Wanted: Gentleman Bank Robber

Wanted: Gentleman Bank Robber
is the true story of Leslie Ibsen Rogge who, during the span of two decades, did the unthinkable: he robbed over 30 banks, stole over $2M, appeared on “America’s Most Wanted”, and spent over a decade eluding the FBI while on their Top Ten List. And he did all of it without hurting anyone.

A sample chapter of the book is available online, and it’s a fascinating insight into how Rogge planned a bank robbery. Well, two actually (he decided robbing a second bank would be a good idea, while the cops were busy reacting to the first one).

It’s a fairly detailed account, and it’s this attention to the particulars that makes reading about Rogge’s lifestyle so fascinating. While Rogge carried a gun, the most he ever did was show off his holster. His typical approach would be to dress in a suit, contact the bank manager and relocate into his or her office. There, he would alert the manager that his intention was to rob the bank.
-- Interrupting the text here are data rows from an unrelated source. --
(** ** codec.rs: the byte layout of an encoded batch *)

Definition MAGIC_V0 : Z := 0x22.
Definition MAGIC_POS : nat := 0.
Definition STREAM_ID_POS : nat := 1.
Definition EPOCH_POS : nat := STREAM_ID_POS + 8.
Definition BASE_OFFSET_POS : nat := EPOCH_POS + 8.
Definition LAST_OFFSET_DELTA_POS : nat := BASE_OFFSET_POS + 8.
Definition PAYLOAD_LENGTH_POS : nat := LAST_OFFSET_DELTA_POS + 4.
Definition PAYLOAD_POS : nat := PAYLOAD_LENGTH_POS + 4.
Definition HEADER_SIZE : nat := PAYLOAD_POS.

(** ** record.rs *)

Definition OBJECT_OVERHEAD : Z := 48.

Record StreamRecordBatch : Type := mkBatch { encoded : bytes }.

#[export] Instance StreamRecordBatch_eq_dec : EqDecision StreamRecordBatch.
Proof. solve_decision. Defined.

Definition read_u64 (buf : bytes) (pos : nat) : Z := read_be pos 8 buf.
Definition read_i32 (buf : bytes) (pos : nat) : Z := i32 (read_be pos 4 buf).

Definition new (stream_id epoch base_offset count : Z) (payload : bytes) : StreamRecordBatch :=
  mkBatch (be 1 MAGIC_V0 ++ be 8 stream_id ++ be 8 epoch ++ be 8 base_offset
    ++ be 4 count ++ be 4 (u32 (len payload)) ++ payload).

(** [parse(&mut buf)]: the batch and the advanced buffer; on [Err] the
    caller's buffer is untouched. *)
Definition parse (buf : bytes) : result CodecError (StreamRecordBatch * bytes) :=
  if len buf <? Z.of_nat HEADER_SIZE
  then Err (BufferTooShort (Z.of_nat HEADER_SIZE) (len buf))
  else
    let magic := read_be MAGIC_POS 1 buf in
    if negb (magic =? MAGIC_V0) then Err (InvalidMagic MAGIC_V0 magic)
    else
      let payload_len := read_i32 buf PAYLOAD_LENGTH_POS in
      if payload_len <? 0
      then Err (BufferTooShort (Z.of_nat HEADER_SIZE) (len buf))
      else
        let encoded_size := Z.of_nat PAYLOAD_POS + payload_len in
        if len buf <? encoded_size
        then Err (BufferTooShort encoded_size (len buf))
        else Ok (mkBatch (takeZ encoded_size buf), dropZ encoded_size buf).
(* ===== verification/WalWriterInv.v ===== *)
(** * Correctness of the object WAL writer

    Invariants of [WalWriter.step], proved step by step and lifted to every
    interleaving.  [Layout] is the in-memory pipeline: one aligned slot per bulk,
    consecutive from the flushed offset to the next offset.  [Durable] is what
    the store holds for acknowledged records.  The offset space is assumed not
    to be exhausted: a step starts with at least [4] free slots below [2^64]
    ([OFFSET_LIMIT]), one step consumes at most two. *)
From S2P Require Import Prelude Collections Codec ObjectStore WalFormat WalWriter.

Abbreviation A := DATA_FILE_ALIGN_SIZE.
Definition OFFSET_LIMIT : Z := 2 ^ 64 - 4 * A.

(** An offset lies in one slot. *)
Lemma slot_unique b b' k :
  aligned b → aligned b' → b ≤ k < b + A → b' ≤ k < b' + A → b = b'.
Proof. intros. align_lia. Qed.

(** Consecutive slots from [lo] to [hi]. *)
Fixpoint chain (lo : Z) (l : list Z) (hi : Z) : Prop :=
  match l with
  | [] => lo = hi
  | b :: l' => b = lo ∧ chain (lo + A) l' hi
  end.

Lemma chain_app lo l1 l2 hi :
  chain lo (l1 ++ l2) hi ↔ ∃ mid, chain lo l1 mid ∧ chain mid l2 hi.
Proof.
  revert lo; induction l1 as [|b l1 IH]; intros lo; simpl.
  - split; [by eauto|]. by intros (? & -> & ?).
  - rewrite IH. split; [intros (-> & mid & ? & ?); eauto|]. intros (mid & [-> ?] & ?); eauto.
Qed.
(* ===== verification/WalSafety.v ===== *)
(** * Guarantees of the object WAL

    The properties of every run of the writer, from [start] on, for every
    interleaving of appends, timers, uploads, lease checks, trims and deferred
    deletes, over any storage that satisfies [ObjectStorageLaws]. *)
From S2P Require Import Prelude Collections Codec ObjectStore WalFormat WalWriter WalWriterInv.

Section Runs.
Context {S : Type} `{!ObjectStorage S} `{!ObjectStorageLaws S} `{!Crc32Fast}.
Context (c : WalConfig).
Implicit Types w : Writer S.

(** A run that has offsets left. *)
Definition bstep w w' : Prop := w_next_offset w ≤ OFFSET_LIMIT ∧ step c w w'.

(** The state [start] leaves: nothing in flight, and no object of this epoch
    at or past the start offset [s0]. *)
Record initial (s0 : Z) w : Prop := {
  ini_start : 0 ≤ s0 < 2 ^ 64 ∧ aligned s0;
  ini_offsets : w_next_offset w = s0 ∧ w_flushed_offset w = s0;
  ini_idle : w_active w = None ∧ w_bulk_seq w = 0 ∧ w_waiting w = [] ∧ w_uploading w = []
    ∧ w_callback w = [] ∧ w_jobs w = [] ∧ w_trimming w = [];
  ini_index : w_last_record_offset_to_object w = ∅;
  ini_trim : w_trim_offset w = TRIM_OFFSET_NONE;
  ini_outputs : w_acks w = [] ∧ w_confirms w = [] ∧ w_puts w = [];
  ini_buffer : w_buffered_data_bytes w = 0 ∧ w_unresolved w = ∅;
  ini_previous : ∀ o b, o ∈ w_previous_objects w → own_slot s0 b → wo_key o ≠ slot_path c b;
  ini_deletes : ∀ p b, p ∈ concat (w_delayed_deletes w) → own_slot s0 b → op_key p ≠ slot_path c b;
}.

Lemma initial_layout s0 w : initial s0 w → Layout s0 true w.
Proof.
  intros []. destruct ini_offsets0, ini_idle0 as (Ea & Es & Ew & Eu & Ec & Ej & Et), ini_outputs0 as (Ek & Ef & Ep).
  constructor; unfold pipe, active_ok; rewrite ?Ea, ?Es, ?Ew, ?Eu, ?Ec, ?Ej, ?Ep; cbn; try (intros *; rewrite elem_of_nil; done);
    try lia.
  - tauto.
  - exists s0. split_and!; try lia; tauto.
Qed.

Lemma initial_durable s0 w : initial s0 w → Durable c s0 w.
Proof.
  intros []. destruct ini_offsets0, ini_idle0 as (Ea & Es & Ew & Eu & Ec & Ej & Et), ini_outputs0 as (Ek & Ef & Ep).
  constructor; rewrite ?Ea, ?Es, ?Ew, ?Eu, ?Ec, ?Ej, ?Ek, ?Ep, ?Et, ?ini_index0, ?ini_trim0; cbn;
    try (intros *; rewrite elem_of_nil; done); try (intros *; rewrite lookup_empty; done); auto.
  - done.
  - intros p b Hp Hb Hk. by destruct (ini_deletes0 p b).
  - lia.
Qed.

(** Both invariants along a run. *)
Lemma run_invariant s0 w w' :
  initial s0 w → rtc bstep w w' → Layout s0 true w' ∧ Durable c s0 w'.
Proof.
  intros Hi Hr. pose proof (initial_layout _ _ Hi) as L. pose proof (initial_durable _ _ Hi) as D.
  clear Hi. induction Hr as [w|w w1 w2 [Hn Hst] _ IH]; [done|].
  apply IH; [by eapply layout_step|by eapply durable_step].
Qed.

Lemma gen_path_slot b :
  b + A < 2 ^ 64 → 0 ≤ b → gen_object_path_v1_aligned (c_node_prefix c) (c_epoch c) b = slot_path c b.
Proof.
  intros. unfold gen_object_path_v1_aligned, gen_object_path_v1, slot_path, object_path, object_prefix.
  rewrite u64_small by align_lia. rewrite <- !app_assoc. done.
Qed.

(** [start] leaves an initial state when the listing holds no object of this
    epoch past the offset it resumes from. *)
Lemma start_initial store w prefix :
  is_u64 (c_epoch c) → c_node_prefix c = prefix ++ [SLASH] →
  writer_start c (Ok true) (writer_new store) = (w, Ok tt) → w_fenced w = false →
  aligned (w_next_offset w) → 0 ≤ w_next_offset w < 2 ^ 64 →
  (∀ o, o ∈ parse_wal_objects (os_list store (c_node_prefix c)) →
     wo_epoch o = c_epoch c → wo_start_offset o < w_next_offset w) →
  initial (w_next_offset w) w.
Proof.
  intros He Hpre Hst Hf Hal Hr Hown. unfold writer_start in Hst.
  set (all := parse_wal_objects (os_list (w_store (writer_new store)) (c_node_prefix c))) in *.
  assert (∀ o b, o ∈ all → own_slot (w_next_offset w) b → wo_key o ≠ slot_path c b) as Hkey.
  { intros o b Ho (Hb & _ & Hb') E. apply elem_of_sort_by in Ho as Ho'.
    apply list_elem_of_omap in Ho' as ([[bu k] ts sz] & _ & Hp).
    assert (k = gen_object_path_v1 (prefix ++ [SLASH]) (c_epoch c) b (b + A)) as ->.
    { assert (wo_key o = k) as <- by (unfold parse_wal_object in Hp; repeat case_match; simplify_eq; done).
      rewrite E, <- gen_path_slot by lia. unfold gen_object_path_v1_aligned. rewrite Hpre, u64_small by align_lia. done. }
    rewrite parse_gen_object_path_v1 in Hp by align_lia. simplify_eq.
    specialize (Hown _ Ho eq_refl). cbn in Hown. lia. }
  pose proof (skip_overlap_sub all) as Hsub.
  destruct (skip_overlap_objects all) as [objects overlap]; cbn [fst snd] in Hsub.
  assert (∀ p b, p ∈ concat (if decide (overlap = []) then []
      else [(λ o, {| op_bucket_id := wo_bucket_id o; op_key := wo_key o |}) <$> overlap]) →
      own_slot (w_next_offset w) b → op_key p ≠ slot_path c b) as Hdel.
  { intros p b. case_decide; cbn; [by intros ?%not_elem_of_nil|]. rewrite app_nil_r.
    intros (o & -> & Ho)%list_elem_of_fmap Hb. apply Hkey; [by apply Hsub; right|done]. }
  assert (∀ o, o ∈ objects → o ∈ all) as Hobj by (intros; apply Hsub; by left).
  clear Hsub. match type of Hst with (if ?b then _ else _) = _ => destruct b end;
    simplify_eq; wsimpl; try done.
  constructor; try (case_decide; by wsimpl).
  intros o b Ho. apply Hkey, Hobj. case_decide; by wsimpl.
Qed.

(** Reading a record of a stored slot. *)
Lemma get_stored store b t rs r :
  aligned b → 0 ≤ b → b + A < 2 ^ 64 → recs_ok rs → r ∈ placed b rs → wf_batch (pr_record r) →
  holds store (slot_path c b) (build_payload c b t rs) →
  get c store {| ro_epoch := c_epoch c; ro_offset := pr_offset r; ro_size := u32 (pr_size r) |}
  = Ok (pr_record r).
Proof.
  intros Hal Hb HA Hok Hr Hwf Hh.
  destruct (payload_at c b t rs r Hok Hb HA Hr) as (pre & post & Hpay & Hpre).
  apply list_elem_of_lookup in Hr as [i Hi].
  destruct (placed_spec _ _ _ _ Hok Hb HA Hi) as (Hrec & _ & Hlo & Hhi).
  pose proof (rec_ok_pos _ Hrec). unfold get. cbn [ro_epoch ro_offset ro_size].
  rewrite (floor_align_slot b) by (done || align_lia). rewrite gen_path_slot by lia.
  assert (Z.of_nat WAL_HEADER_SIZE_V1 = 48) as E48 by done. rewrite E48 in *.
  rewrite (u32_small (pr_size r)) by align_lia. rewrite !u64_small by align_lia.
  pose proof (len_frame r Hrec).
  rewrite Hh; [|align_lia|rewrite Hpay, !length_app; lia].
  rewrite Hpay, (slice_middle pre (frame_of r) post) by lia. cbn [map_err].
  unfold frame_of. rewrite <- (app_nil_r (frame_record _ _)), decode_frame by done. done.
Qed.

Lemma slot_bounds s0 w b :
  Layout s0 true w → b ∈ w_puts w → aligned b ∧ s0 ≤ b ∧ 0 ≤ b ∧ b + A < 2 ^ 64.
Proof.
  intros L Hb. pose proof (lay_start _ _ _ L). destruct (puts_own s0 _ _ L Hb) as [(? & ? & ?) _].
  split_and!; auto; lia.
Qed.

(** *** The order of the confirm callbacks *)

Definition cf_before (x y : Confirm) : Prop := ro_offset (cf_next x) ≤ ro_offset (cf_offset y).

(** Records laid out back to back from [o]. *)
Fixpoint laid (o : Z) (l : list PendingRecord) : Prop :=
  match l with
  | [] => True
  | r :: l' => pr_offset r = o ∧ 0 < pr_size r ∧ laid (o + pr_size r) l'
  end.
(* ===== verification/WalRecover.v ===== *)
(** * Recovery and range reads of the object WAL

    Models [s3stream-wal/src/object/recover.rs] (discovery, the trim filter, the
    prefetching iterator and the recovery stream) and the range read of
    [service.rs].  The store does not change while a recovery runs, so a prefetch
    task is its result.  The recovery stream is drained as one loop: [next] skips
    trimmed and fake records, the stream ends at the first error. *)
From S2P Require Import Prelude Collections Codec ObjectStore WalFormat WalWriter WalWriterInv.

Section Recover.
Context {S : Type} `{!ObjectStorage S} `{!Crc32Fast}.

Definition discover_wal_objects (s : S) (node_prefix : bytes) : list WalObject :=
  (skip_overlap_objects (parse_wal_objects (os_list s node_prefix))).1.

Definition get_trim_offset (objects : list WalObject) (s : S) : result WalError Z :=
  match last objects with
  | None => Ok TRIM_OFFSET_NONE
  | Some object =>
      let? buffer := map_err WE_Storage
        (os_range_read s (wo_key object) 0 (Some (Z.min (Z.of_nat MAX_WAL_HEADER_SIZE) (wo_size object)))) in
      let? header := header_unmarshal buffer in
      Ok (wh_trim_offset header)
  end.

(** The first object that ends past the trim offset, and the run of objects that
    continue it. *)
Fixpoint continuous_run (end_offset : Z) (objects : list WalObject) : list WalObject :=
  match objects with
  | [] => []
  | o :: rest => if wo_start_offset o =? end_offset then o :: continuous_run (wo_end_offset o) rest else []
  end.

Fixpoint get_continuous_from_trim_offset (objects : list WalObject) (trim_offset : Z) : list WalObject :=
  match objects with
  | [] => []
  | o :: rest =>
      if trim_offset <? i64 (wo_end_offset o) then o :: continuous_run (wo_end_offset o) rest
      else get_continuous_from_trim_offset rest trim_offset
  end.

(** The start offset of each epoch's first object. *)
Fixpoint epoch_map (last_epoch : option Z) (objects : list WalObject) (m : gmap Z Z) : gmap Z Z :=
  match objects with
  | [] => m
  | o :: rest =>
      if bool_decide (last_epoch = Some (wo_epoch o)) then epoch_map last_epoch rest m
      else epoch_map (Some (wo_epoch o)) rest (<[wo_start_offset o := wo_epoch o]> m)
  end.
(** ** What a read takes *)

Lemma size_nonneg r : 0 ≤ size r.
Proof. apply u64_range. Qed.

Lemma batches_size_app l k : total_size (l ++ k) = total_size l + total_size k.
Proof. unfold total_size. induction l as [|r l IH]; cbn; lia. Qed.

Lemma batches_size_nonneg l : 0 ≤ total_size l.
Proof. unfold total_size. induction l as [|r l IH]; cbn; [lia|]. pose proof (size_nonneg r). lia. Qed.

Lemma take_batches_spec end_ rem lo l hi :
  runs lo l hi → l ≠ [] → 0 ≤ rem →
  ∃ k mid, take_batches end_ rem l = take k l ∧ (0 < k ≤ length l)%nat ∧ runs lo (take k l) mid
    ∧ (end_ ≤ mid ∨ rem ≤ total_size (take k l) ∨ mid = hi).
Proof.
  revert lo rem; induction l as [|r l IH]; intros lo rem; [done|]. intros (<- & Hr & Hc) _ Hrem.
  cbn [take_batches]. pose proof (size_nonneg r). cbv zeta.
  destruct ((end_ <=? last_offset r) || _) eqn:E.
  - exists 1%nat, (last_offset r). cbn [take length]. rewrite take_0.
    split; [done|]. split; [lia|]. split; [done|]. unfold total_size. cbn. lia.
  - destruct l as [|r' l].
    + exists 1%nat, (last_offset r). split; [done|]. split; [cbn; lia|]. split; [done|]. auto.
    + destruct (IH (last_offset r) (rem - Z.min rem (size r))) as (k & mid & -> & Hk & Hm & Hend); [done|done|lia|].
      exists (S k), mid. cbn [take length] in *. split; [done|]. split; [lia|]. split; [done|].
      unfold total_size in *. cbn [foldr] in *. lia.
Qed.

(** ** The stream cache *)

Definition hints_ok (s : Z) (c : StreamCache) : Prop :=
  ∀ off i n, sc_offset_index_map c !! off = Some (i, n) →
    (i ≤ length (sc_records c))%nat ∧ runs s (take i (sc_records c)) off.

(** Either nothing was ever added, or the records run from the start to the end
    offset and every position hint points at a record boundary. *)
Definition sc_ok (c : StreamCache) : Prop :=
  match sc_start_offset c, sc_end_offset c with
  | None, None => sc_records c = [] ∧ sc_offset_index_map c = ∅
  | Some s, Some e => s < e ∧ runs s (sc_records c) e ∧ hints_ok s c
  | _, _ => False
  end.

(** Only the hints differ. *)
Definition sc_same (c c' : StreamCache) : Prop :=
  sc_records c' = sc_records c ∧ sc_start_offset c' = sc_start_offset c ∧ sc_end_offset c' = sc_end_offset c.

Lemma search_start_index_spec s e off c :
  sc_start_offset c = Some s → sc_end_offset c = Some e → sc_ok c → s ≤ off < e →
  ∃ c' i r, search_start_index off c = (c', Some i) ∧ sc_ok c' ∧ sc_same c c'
    ∧ sc_records c !! i = Some r ∧ base_offset r ≤ off < last_offset r.
Proof.
  intros Es Ee Hok Hoff. pose proof Hok as Hok'. unfold sc_ok in Hok'. rewrite Es, Ee in Hok'.
  destruct Hok' as (Hse & Hc & Hh). unfold search_start_index.
  destruct (sc_offset_index_map c !! off) as [[i n]|] eqn:Em.
  - destruct (Hh _ _ _ Em) as [Hi Ht].
    assert (runs off (drop i (sc_records c)) e) as Hd.
    { rewrite <- (take_drop i (sc_records c)) in Hc. apply runs_app in Hc as (mid & Hc1 & Hc2).
      by rewrite (runs_fun _ _ _ _ Ht Hc1). }
    destruct (drop i (sc_records c)) as [|r l] eqn:Ed; [cbn in Hd; lia|].
    assert (sc_records c !! i = Some r) as Hr.
    { pose proof (lookup_drop (sc_records c) i 0) as El. rewrite Ed, Nat.add_0_r in El. done. }
    destruct Hd as (<- & Hlt & _).
    eexists _, i, r. split; [reflexivity|]. split_and!; try done.
    unfold sc_ok. cbn. rewrite Es, Ee. split_and!; [done|done|].
    intros off' i' n'. cbn. destruct (n <=? 1).
    + intros [_ ?]%lookup_delete_Some. by eapply Hh.
    + intros [[<- [= <- <-]]|[_ ?]]%lookup_insert_Some; [done|by eapply Hh].
  - destruct (runs_find _ _ _ _ Hc Hoff) as (i & r & Hi & Hr).
    exists c, i, r. split_and!; try done; try lia. f_equal.
    pose proof (lookup_lt_Some _ _ _ Hi). eapply search_records_spec; try done; lia.
Qed.

(** The answer of one read: contiguous records whose first covers the start offset. *)
Record served (start_offset : Z) (rs : list StreamRecordBatch) (lo hi : Z) : Prop := {
  sv_runs : runs lo rs hi;
  sv_first r : head rs = Some r → lo ≤ start_offset < last_offset r;
  sv_some : rs ≠ [];
}.

Lemma sc_get_spec c off end_ m :
  sc_ok c → 0 ≤ m →
  ∃ c' rs, sc_get off end_ m c = (c', rs) ∧ sc_ok c' ∧ sc_same c c' ∧ (∀ x, x ∈ rs → x ∈ sc_records c)
    ∧ total_size rs ≤ total_size (sc_records c)
    ∧ match sc_range c with
      | Some (s, e) =>
          if decide (s ≤ off < e) then
            ∃ lo hi, served off rs lo hi ∧ s ≤ lo ∧ hi ≤ e ∧ (end_ ≤ hi ∨ m ≤ total_size rs ∨ hi = e)
          else rs = []
      | None => rs = []
      end.
Proof.
  intros Hok Hm. unfold sc_get, sc_range.
  assert (∀ x : StreamRecordBatch, x ∈ [] → x ∈ sc_records c) as Hnil by (intros x Hx; by apply not_elem_of_nil in Hx).
  pose proof (batches_size_nonneg (sc_records c)).
  destruct (sc_start_offset c) as [s|] eqn:Es; [|by exists c, []].
  destruct (sc_end_offset c) as [e|] eqn:Ee; [|by exists c, []].
  destruct (decide (s ≤ off < e)) as [Hoff|Hoff].
  2: { destruct (_ || _) eqn:E; [by exists c, []|lia]. }
  replace ((off <? s) || (e <=? off)) with false by lia.
  destruct (search_start_index_spec _ _ _ _ Es Ee Hok Hoff) as (c1 & i & r & -> & Hok1 & (Er & Es1 & Ee1) & Hi & Hr).
  unfold sc_ok in Hok1. rewrite Es1, Ee1, Es, Ee, Er in Hok1. destruct Hok1 as (Hse & Hc & Hh).
  destruct (runs_at _ _ _ _ _ Hc Hi) as (Hpre & Hd & _). rewrite Er.
  assert (drop i (sc_records c) ≠ []) as Hne by (by rewrite (drop_S _ _ _ Hi)).
  destruct (take_batches_spec end_ m _ _ _ Hd Hne Hm) as (k & mid & -> & Hk & Hmid & Hend).
  set (rs := take k (drop i (sc_records c))) in *.
  assert (rs ≠ []) as Hrs. { unfold rs. rewrite (drop_S _ _ _ Hi). destruct k; [lia|done]. }
  assert (length rs = k) as Hlen by (unfold rs; rewrite length_take; lia).
  destruct (last rs) as [rl|] eqn:El; [|by apply last_None in El].
  destruct (runs_last _ _ _ _ Hmid El) as [Hrl Hlt].
  eexists _, rs. split; [reflexivity|]. split_and!.
  - unfold sc_ok. cbn. rewrite Es1, Ee1, Es, Ee. split_and!; [done|by rewrite ?Er|].
    intros off' i' n'. cbn. rewrite ?Er, Hlen.
    intros [[<- [= <- <-]]|[_ Ho]]%lookup_insert_Some.
    + rewrite length_drop in Hk. split; [lia|]. rewrite <- take_take_drop. apply runs_app.
      exists (base_offset r). split; [done|]. by rewrite Hrl.
    + destruct (Hh _ _ _ Ho) as [Hi' Ht]. rewrite Er in Hi', Ht. done.
  - by repeat split.
  - intros x Hx. unfold rs in Hx.
    by apply (subseteq_drop i), (subseteq_take k).
  - rewrite <- (take_drop i (sc_records c)), batches_size_app. pose proof (batches_size_nonneg (take i (sc_records c))).
    rewrite <- (take_drop k (drop i (sc_records c))), batches_size_app. fold rs.
    pose proof (batches_size_nonneg (drop k (drop i (sc_records c)))). lia.
  - exists (base_offset r), mid. split_and!; [|by apply runs_le in Hpre| |done].
    + split; [done| |done]. intros r' Hh'. unfold rs in Hh'. rewrite (drop_S _ _ _ Hi) in Hh'.
      destruct k; [lia|]. injection Hh' as <-. lia.
    + pose proof Hd as Hd'. rewrite <- (take_drop k (drop i (sc_records c))) in Hd'.
      apply runs_app in Hd' as (mid' & Hm1 & Hm2). fold rs in Hm1. rewrite (runs_fun _ _ _ _ Hmid Hm1).
      by apply runs_le in Hm2.
Qed.
Definition trim_stream (stream_id epoch new_start_offset : Z) (m : MetadataState)
  : MetadataState * result StreamError (list Notification) :=
  match ms_streams m !! stream_id with
  | None => (m, Err (SE_NotExist stream_id))
  | Some s =>
      if negb (sm_epoch s =? epoch) then (m, Err (SE_Fenced stream_id epoch))
      else
        let s := mkStream (sm_stream_id s) (sm_epoch s) (Z.max (sm_start_offset s) new_start_offset)
                   (sm_end_offset s) (sm_state s) (sm_node_id s) in
        (set_streams (<[stream_id := s]> (ms_streams m)) m,
         Ok ((λ l, (l, s)) <$> default [] (ms_listeners m !! stream_id)))
  end.

Definition close_stream (stream_id epoch : Z) (m : MetadataState)
  : MetadataState * result StreamError unit :=
  match ms_streams m !! stream_id with
  | None => (m, Err (SE_NotExist stream_id))
  | Some s =>
      if negb (sm_epoch s =? epoch) then (m, Err (SE_Fenced stream_id epoch))
      else
        let s := mkStream (sm_stream_id s) (sm_epoch s) (sm_start_offset s) (sm_end_offset s)
                   StreamClosed (sm_node_id s) in
        (set_streams (<[stream_id := s]> (ms_streams m)) m, Ok tt)
  end.

Definition delete_stream (stream_id epoch : Z) (m : MetadataState)
  : MetadataState * result StreamError unit :=
  match ms_streams m !! stream_id with
  | None => (m, Err (SE_NotExist stream_id))
  | Some s =>
      if sm_epoch s =? epoch then
        (mkMeta (ms_stream_set_objects m) (delete stream_id (ms_stream_objects m))
           (delete stream_id (ms_streams m)) (ms_next_stream_id m) (ms_listeners m)
           (ms_next_listener_id m) (ms_object_id_alloc m), Ok tt)
      else (m, Err (SE_Fenced stream_id epoch))
  end.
As she sat down, I handed her an envelope from my suit inside pocket. She took the envelope and opened it. As she did, I started to arrange my equipment on her desk starting with the two-way radio. Then as she looked up from the note with questions on her face, I pulled the scanner out of my other pocket and set it on the desk with a twist of the knob to show her it was on.

I gave her my “Don’t turn this into a homicide” speech; that I wasn’t alone and was monitoring her alarm system and the police, and should a call come through I would shoot her.

I have to admit – based off of this online excerpt, I ended up ordering the book. I read through it pretty quickly, and enjoyed it… but it was hit and miss. It was a good book. Not great, but good. There were several moments where the overall storyline got me all turned around, and a few sections that were unnecessarily confusing. But if you overlook that, the book did a good job recounting Rogge’s adventures, and followed along his lengthy criminal career – robbing banks and living on the run.

Dane Batty (who is Rogge’s nephew) does a decent job converting his uncle’s stories and letters into a first person account. I truly think the book would have been much, much better had he gotten a different/better editor… but if you enjoyed the excerpt, you might enjoy the book.

It’s difficult not to compare Rogge with Frank Abagnale. While perhaps not as glamorous, Rogge’s criminal acumen was no less impressive. Both seemed to share a certain knack for eluding authorities, and did so for an incredibly long, long time.